Male mice selected for genetic differences in ethanol‐induced sleep time, thereby designated long sleep (LS) and short sleep (SS), were treated with the Lieber‐DeCarli liquid diet for 25 days. This chronic ethanol treatment produced an increase in liver/body weight and kidney/body weight in SS mice only. In addition, chronic ethanol treatment produced significant increases in both LS and SS treated mice in in vivo ethanol elimination, hepatic cytochromes P‐450 and B s , NADPH cytochrome c reductase and hepatic and renal 7‐ethoxycoumarin O‐de‐ethylase activity. Geno‐typic differences were observed in the magnitude of response of microsomal ethanol oxidation per mg of microsomal protein (SS > LS). Further, control LS and SS mice possessed substantially different activity of renal 7‐ethoxycoumarin O‐de‐ethylase.
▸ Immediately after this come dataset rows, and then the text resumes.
(* ===== verification/RBInsert.v ===== *)
(** * RBInsert: find and insert of the red-black tree on dictionaries *)
From S2P Require Import Prelude Memory SepLogic OrderedSet BinTree BinHeap DictTree.
From S2P Require Import RBSpec RBTree RBProof.
#[local] Open Scope Z_scope.
#[local] Open Scope cpp_scope.

(** [rb_set s m]: the [RedBlackTree] object at [s] holds the dictionary [m] in
    a search tree with the red-black invariant, and its [blackHeight] is right. *)
Definition rb_set (s : loc) (m : gmap Z Z) : hprop :=
  (∃ t h, <affine> ⌜rbwf t h ∧ dict_of m t⌝ ∗ rb_at s h t)%I.

Lemma wp_rbs_new Q : (∀ s, rb_set s ∅ -∗ Q (Some s)) ⊢ wp RB.newTree Q.
Proof.
  iIntros "HQ". iApply wp_new. iIntros (s) "Hs". iApply "HQ". iExists Leaf, 0.
  iSplit; [iPureIntro; split; [done | apply dict_of_leaf] |]. iExists NULL. by iFrame.
Qed.

Lemma wp_rbs_find s m k Q :
  rb_set s m -∗ (rb_set s m -∗ Q (dict_find m k)) -∗ wp (RB.find (Some s) k) Q.
Proof.
  iIntros "(%t & %h & [%Hwf %Hd] & Hs) HQ". iApply (wp_rb_find with "Hs"). iIntros "Hs".
  rewrite (dict_of_find m t k Hd). iApply "HQ". iExists t, h. by iFrame.
Qed.

Lemma growing_new k v t h :
  rbwf t h → tfind k t = None → growing (descend k t []).1 (Node Leaf k v RED Leaf) h.
Proof.
  intros Hwf Hf. pose proof (descend_plug k t []) as Hp. pose proof (descend_tfind k t []) as Hs.
  destruct (descend k t []) as [c [|l k' w b r]]; simpl in *; [|congruence].
  rewrite -Hp in Hwf. apply rbt_unplug in Hwf as (n & Hc & -> & _). split; [done |].
  exists 0. by split_and!.
Qed.

Lemma wp_rbs_insert s m k v Q :
  rb_set s m -∗ (rb_set s (dict_insert k v m) -∗ Q (dict_find m k)) -∗
  wp (RB.insert (Some s) k v) Q.
Proof.
  iIntros "(%t & %h & [%Hwf %Hd] & %p & Hs & Ht) HQ". rewrite /RB.insert. wp_step.
  rewrite -(dict_of_find m t k Hd).
  iApply wp_bind. wp_while (height t) from tree_at_size "Ht".
  iApply (wp_insertSearchLoop fuel s h k [] p t with "[Hs Ht]"); [lia | by iFrame |].
  destruct (tfind k t) as [w|] eqn:Hf; simpl.
  { iIntros "Hs". wp_step. rewrite (dict_of_present m t k v w) //. iApply "HQ".
    iExists t, h. by iFrame. }
  iIntros (c Hc) "[Hc _]". rewrite /RB.newNode. iApply wp_bind. iApply wp_new. iIntros (z) "Hz".
  iAssert (hole_at s h c (Some z) (Node Leaf k v RED Leaf) -∗
    wp (RB.insertFixup (Some s) (Some z) ≫= λ _, mret RB.NO_VALUE) Q)%I with "[HQ]" as "HQ".
  { iIntros "Hh". iApply wp_bind. iApply (wp_insertFixup with "Hh").
    - rewrite Hc. by apply growing_new.
    - iIntros (t' h' [Hwf' Hel]) "Hs". wp_step. iApply "HQ". iExists t', h'. iFrame. iPureIntro.
      split; [done |]. apply (dict_of_insert m t k v RED); [done..|]. by rewrite Hel Hc. }
  iDestruct "Hc" as (rp) "[Hs Hc]". destruct c as [|[x f] c]; simpl.
  { iDestruct "Hc" as %->. wp_step. iApply "HQ". rewrite /hole_at /rctx_at /=. by iFrame. }
  pose proof (descend_side k t f c.*2 (proj1 Hd) (eq_sym Hc)) as Hside.
  destruct f as [k' v' b r|l k' v' b]; iDestruct "Hc" as (q) "(Hx & Ht & Hc)"; do 2 wp_step;
    destruct (Z.ltb_spec k k'); try lia; wp_step; iApply "HQ"; rewrite /hole_at /rctx_at /=;
    by iFrame.
Qed.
Both lines exhibited similar induced renal 7‐ethoxycoumarin O‐de‐ethylase activity after chronic ethanol ingestion. Ethanol binding spectra produced when ethanol was added to hepatic microsomes were examined using double reciprocal plots. Chronic ethanol ingestion produced genotypically related (LS > SS) increases in the absorbance change maximum per mg of microsomal protein. No significant changes in the spectral dissociation constant or absorbance change maximum per nM cytochrome P‐450 were observed following ethanol treatment.